* **YOUR GOAL**: When you reach the line with "match ty with" in the data below, begin printing lines exactly, and stop once the line with "assert (enabled s3" has been printed.

* **INFORMATION SUPPLIED**:
Lemma verdict_uncut c v text chunks :
  Contains text (complete c) = false -> Contains text (short c) = false -> Contains text (long c) = false ->
  verdictOf c (text ++ List.concat chunks) = Some v -> verdictIn c text chunks = v.
Proof.
  revert text. induction chunks as [|t chunks IH]; intros text E1 E2 E3 Hv; cbn [List.concat verdictIn] in *.
  { rewrite app_nil_r in Hv. unfold verdictOf in Hv. rewrite E1, E2, E3 in Hv. by injection Hv. }
  rewrite app_assoc in Hv.
  assert (forall m, Contains (text ++ t) m = true -> Contains ((text ++ t) ++ List.concat chunks) m = true) as Hc
    by (intros m; apply Contains_app).
  unfold incompleteIn. destruct (Contains (text ++ t) (short c)) eqn:Es.
  { apply Hc in Es. unfold verdictOf in Hv. rewrite Es in Hv. by repeat case_match; simplify_eq. }
  destruct (Contains (text ++ t) (long c)) eqn:El.
  { apply Hc in El. unfold verdictOf in Hv. rewrite El in Hv. by repeat case_match; simplify_eq. }
  destruct (Contains (text ++ t) (complete c)) eqn:Ec; [|by apply IH].
  apply Hc in Ec. unfold verdictOf in Hv. rewrite Ec in Hv. by repeat case_match; simplify_eq.
Qed.

Definition markerOf (c : UserTurnCompletionConfig) (ty : IncompleteType) : gostring :=
  match ty with IncompleteShort => short c | IncompleteLong => long c end.

Lemma incompleteIn_marker c b ty m : incompleteIn c b = Some (ty, m) -> m = markerOf c ty.
Proof. unfold incompleteIn. repeat case_match; by intros [= <- <-]. Qed.

(** The incomplete verdict: the marker alone, and a re-prompt. *)
Definition held (ty : IncompleteType) (s : State) : State :=
  startIncompleteTimeout ty
    (push (PushMarker (markerOf (config s) ty) true) (s <| marker := TurnMarkerIncomplete |> <| buffer := [] |>)).

Lemma speak_held ty chunks s : rest_ s -> speak chunks (held ty s) = held ty s.
Proof.
  intros [He _]. apply speak_incomplete; unfold held, startIncompleteTimeout, cancelIncompleteTimeout; simpl;
    by destruct (cancelTimeout s).
Qed.

(** Words after the complete verdict. *)
Lemma speak_after r chunks s : rest_ s ->
  answered s (r ++ List.concat chunks)
    (speak chunks
      (let s := s <| voiced := true |> <| marker := TurnMarkerComplete |> <| buffer := [] |> in
       let s := push (PushMarker (complete (config s)) false) (broadcastTurnCompletion s) in
       match TrimPrefix r [32] with [] => s | rest => push (PushText rest) s end)).
Proof.
  intros Hr. cbv zeta. set (s2 := s <| voiced := true |> <| marker := TurnMarkerComplete |> <| buffer := [] |>).
  set (s3 := push (PushMarker (complete (config s2)) false) (broadcastTurnCompletion s2)).
  assert (out s3 = out s ++ (if broadcasted s then [] else [InferenceCompleted]) ++ [PushMarker (complete (config s)) false]) as E3.
  { unfold s3, broadcastTurnCompletion. change (broadcasted s2) with (broadcasted s).
    destruct (broadcasted s); simpl; by rewrite <- ?app_assoc. }
  assert (enabled s3 = true /\ marker s3 = TurnMarkerComplete /\ buffer s3 = [] /\ voiced s3 = true
    /\ reprompts s3 = reprompts s /\ cancelTimeout s3 = cancelTimeout s) as (F1 & F2 & F3 & F4 & F5 & F6).
  { unfold s3, broadcastTurnCompletion. change (broadcasted s2) with (broadcasted s). destruct Hr as [He _].
    by destruct (broadcasted s). }
  clearbody s3. clear s2.
  destruct (TrimPrefix_blank r) as [E|E]; destruct (TrimPrefix r [32]) as [|a l]; subst r;
    rewrite speak_complete by done;
    [exists chunks|exists ((a :: l) :: chunks)|exists chunks|exists ((a :: l) :: chunks)];
    simpl; rewrite E3, <- !app_assoc; split_and!; try done; first [by left|by right].
Qed.

Lemma speak_verdict chunks s : rest_ s ->
  match verdictIn (config s) (buffer s) chunks with
  | Unmarked => speak chunks s = s <| buffer := buffer s ++ List.concat chunks |>
  | Answer => exists rest, Cut (buffer s ++ List.concat chunks) (complete (config s)) = Some rest
                /\ answered s rest (speak chunks s)
  | Unfinished ty => speak chunks s = held ty s
  end.
Proof.
  revert s. induction chunks as [|t chunks IH]; intros s Hr.
  { simpl. rewrite app_nil_r. by destruct s. }
  cbn [List.concat verdictIn] in *. rewrite app_assoc. cbn [speak fold_left]. rewrite chunk_eq by done. cbv zeta.
  set (s1 := s <| buffer ::= fun b => b ++ t |>).
  change (config s1) with (config s). change (buffer s1) with (buffer s ++ t).
  change (fold_left (fun s t => pushLLMText t s) chunks ?x) with (speak chunks x).
  destruct (incompleteIn (config s) (buffer s ++ t)) as [[ty m]|] eqn:Ei.
  - rewrite (incompleteIn_marker _ _ _ _ Ei). exact (speak_held ty chunks s Hr).
  - destruct (Contains (buffer s ++ t) (complete (config s))) eqn:Ec.
    + destruct (Cut_Some _ _ Ec) as [r Er]. rewrite Er. exists (r ++ List.concat chunks).
      split; [by apply Cut_app|]. exact (speak_after r chunks s Hr).
    + rewrite (Cut_Contains _ _ Ec). exact (IH s1 Hr).
Qed.

Lemma rest_started s : rest_ s -> rest_ (cancelIncompleteTimeout s).
Proof. unfold rest_, cancelIncompleteTimeout. by destruct (cancelTimeout s). Qed.

Lemma started_keeps s : config (cancelIncompleteTimeout s) = config s /\ buffer (cancelIncompleteTimeout s) = buffer s
  /\ out (cancelIncompleteTimeout s) = out s /\ broadcasted (cancelIncompleteTimeout s) = broadcasted s
  /\ List.length (reprompts (cancelIncompleteTimeout s)) = List.length (reprompts s)
  /\ cancelTimeout (cancelIncompleteTimeout s) = None.
Proof.
  unfold cancelIncompleteTimeout. destruct (cancelTimeout s) as [i|] eqn:E; [|by rewrite E].
  split_and!; try done. simpl. apply length_alter.
Qed.

Lemma respond_eq chunks s : enabled s = true -> enabled (speak chunks (cancelIncompleteTimeout s)) = true ->
  respond chunks s = turnReset (speak chunks (cancelIncompleteTimeout s)).
Proof. intros He He2. unfold respond, PushFrame. rewrite He. cbn [handlePushFrame]. fold (speak chunks (cancelIncompleteTimeout s)). by rewrite He2. Qed.

(** What is left of the text of an answer once one blank after its marker is dropped,
    cut into chunks in some way. *)
Definition afterMarker (c : UserTurnCompletionConfig) (text : gostring) (texts : list gostring) : Prop :=
  exists rest, Cut text (complete c) = Some rest
    /\ (List.concat texts = rest \/ [32] ++ List.concat texts = rest).

Lemma reset_marked s : marker s <> turnMarkerNone ->
  turnReset s = s <| buffer := [] |> <| marker := turnMarkerNone |> <| broadcasted := false |>.
Proof. intros H. unfold turnReset. by rewrite bool_decide_false. Qed.

Lemma enabled_cancel s : enabled (cancelIncompleteTimeout s) = enabled s.
Proof. unfold cancelIncompleteTimeout. by destruct (cancelTimeout s). Qed.

Lemma enabled_start ty s : enabled (startIncompleteTimeout ty s) = enabled s.
Proof. apply (enabled_cancel s). Qed.

Lemma enabled_chunk t s : enabled (pushLLMText t s) = enabled s.
Proof.
  unfold pushLLMText, pushTurnText, suppressStaleCompletion, broadcastTurnCompletion.
  repeat case_match; rewrite ?enabled_start; try done; by destruct (broadcasted _).
Qed.

Lemma enabled_speak chunks s : enabled (speak chunks s) = enabled s.
Proof.
  revert s. induction chunks as [|t chunks IH]; intros s; [done|].
  cbn [speak fold_left]. etransitivity; [apply IH|apply enabled_chunk].
Qed.

Lemma reset_fresh s : marker (turnReset s) = turnMarkerNone /\ buffer (turnReset s) = [] /\ broadcasted (turnReset s) = false
  /\ voiced (turnReset s) = voiced s /\ cancelTimeout (turnReset s) = cancelTimeout s /\ reprompts (turnReset s) = reprompts s.
Proof. unfold turnReset. by case_match. Qed.

(** What [respond] leaves of a response with verdict [v], from a state in which it has
    started. *)
Definition gated (s : State) (v : verdict) (text : gostring) (s' : State) : Prop :=
  let c := config s in
  match v with
  | Unmarked => out s' = out s ++ match text with [] => [] | _ => [PushText text] end /\ voiced s' = false /\ cancelTimeout s' = None
  | Answer => exists texts, afterMarker c text texts
      /\ out s' = out s ++ [InferenceCompleted; PushMarker (complete c) false] ++ List.map PushText texts
      /\ voiced s' = true /\ cancelTimeout s' = None
  | Unfinished ty =>
      out s' = out s ++ [PushMarker (markerOf c ty) true] /\ voiced s' = false
      /\ exists i, cancelTimeout s' = Some i /\ reprompts s' !! i = Some (mkReprompt ty (timeoutFor c ty) Waiting)
  end.

Lemma held_reset ty s : let s' := turnReset (held ty s) in
  out s' = out s ++ [PushMarker (markerOf (config s) ty) true] /\ voiced s' = voiced s
  /\ exists i, cancelTimeout s' = Some i /\ reprompts s' !! i = Some (mkReprompt ty (timeoutFor (config s) ty) Waiting).
Proof.
  unfold held, startIncompleteTimeout, cancelIncompleteTimeout. cbv zeta.
  assert (forall l : list reprompt, forall r, (l ++ [r]) !! List.length l = Some r) as Hl.
  { intros l r. by rewrite list_lookup_middle. }
  simpl. destruct (cancelTimeout s) as [i|]; rewrite reset_marked by done; simpl; eauto.
Qed.

Lemma gated_verdict chunks s : rest_ s -> buffer s = [] -> cancelTimeout s = None -> broadcasted s = false ->
  gated s (verdictIn (config s) [] chunks) (List.concat chunks) (turnReset (speak chunks s)).
Proof.
  intros Hr Hb Ht Hd. pose proof (speak_verdict chunks s Hr) as H. rewrite Hb in H. unfold gated.
  pose proof Hr as (_ & Hm & Hvo & _).
  destruct (verdictIn (config s) [] chunks) as [| |ty].
  - rewrite H. unfold turnReset. simpl. rewrite Hm. destruct (List.concat chunks); simpl; by rewrite ?app_nil_r.
  - destruct H as (rest & Er & texts & Ho & Hc & Hm' & _ & Hvo' & _ & Hct & _). exists texts. rewrite Hd in Ho.
    rewrite reset_marked by (by rewrite Hm'). simpl. rewrite Ho, Hct. by split_and!; [exists rest|..].
  - rewrite H. destruct (held_reset ty s) as (H1 & H2 & H3). rewrite H2. auto.
Qed.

* **RESPONSE TO THE EXERCISE**:
  match ty with IncompleteShort => short c | IncompleteLong => long c end.

Lemma incompleteIn_marker c b ty m : incompleteIn c b = Some (ty, m) -> m = markerOf c ty.
Proof. unfold incompleteIn. repeat case_match; by intros [= <- <-]. Qed.

(** The incomplete verdict: the marker alone, and a re-prompt. *)
Definition held (ty : IncompleteType) (s : State) : State :=
  startIncompleteTimeout ty
    (push (PushMarker (markerOf (config s) ty) true) (s <| marker := TurnMarkerIncomplete |> <| buffer := [] |>)).

Lemma speak_held ty chunks s : rest_ s -> speak chunks (held ty s) = held ty s.
Proof.
  intros [He _]. apply speak_incomplete; unfold held, startIncompleteTimeout, cancelIncompleteTimeout; simpl;
    by destruct (cancelTimeout s).
Qed.

(** Words after the complete verdict. *)
Lemma speak_after r chunks s : rest_ s ->
  answered s (r ++ List.concat chunks)
    (speak chunks
      (let s := s <| voiced := true |> <| marker := TurnMarkerComplete |> <| buffer := [] |> in
       let s := push (PushMarker (complete (config s)) false) (broadcastTurnCompletion s) in
       match TrimPrefix r [32] with [] => s | rest => push (PushText rest) s end)).
Proof.
  intros Hr. cbv zeta. set (s2 := s <| voiced := true |> <| marker := TurnMarkerComplete |> <| buffer := [] |>).
  set (s3 := push (PushMarker (complete (config s2)) false) (broadcastTurnCompletion s2)).
  assert (out s3 = out s ++ (if broadcasted s then [] else [InferenceCompleted]) ++ [PushMarker (complete (config s)) false]) as E3.
  { unfold s3, broadcastTurnCompletion. change (broadcasted s2) with (broadcasted s).
    destruct (broadcasted s); simpl; by rewrite <- ?app_assoc. }
  assert (enabled s3 = true /\ marker s3 = TurnMarkerComplete /\ buffer s3 = [] /\ voiced s3 = true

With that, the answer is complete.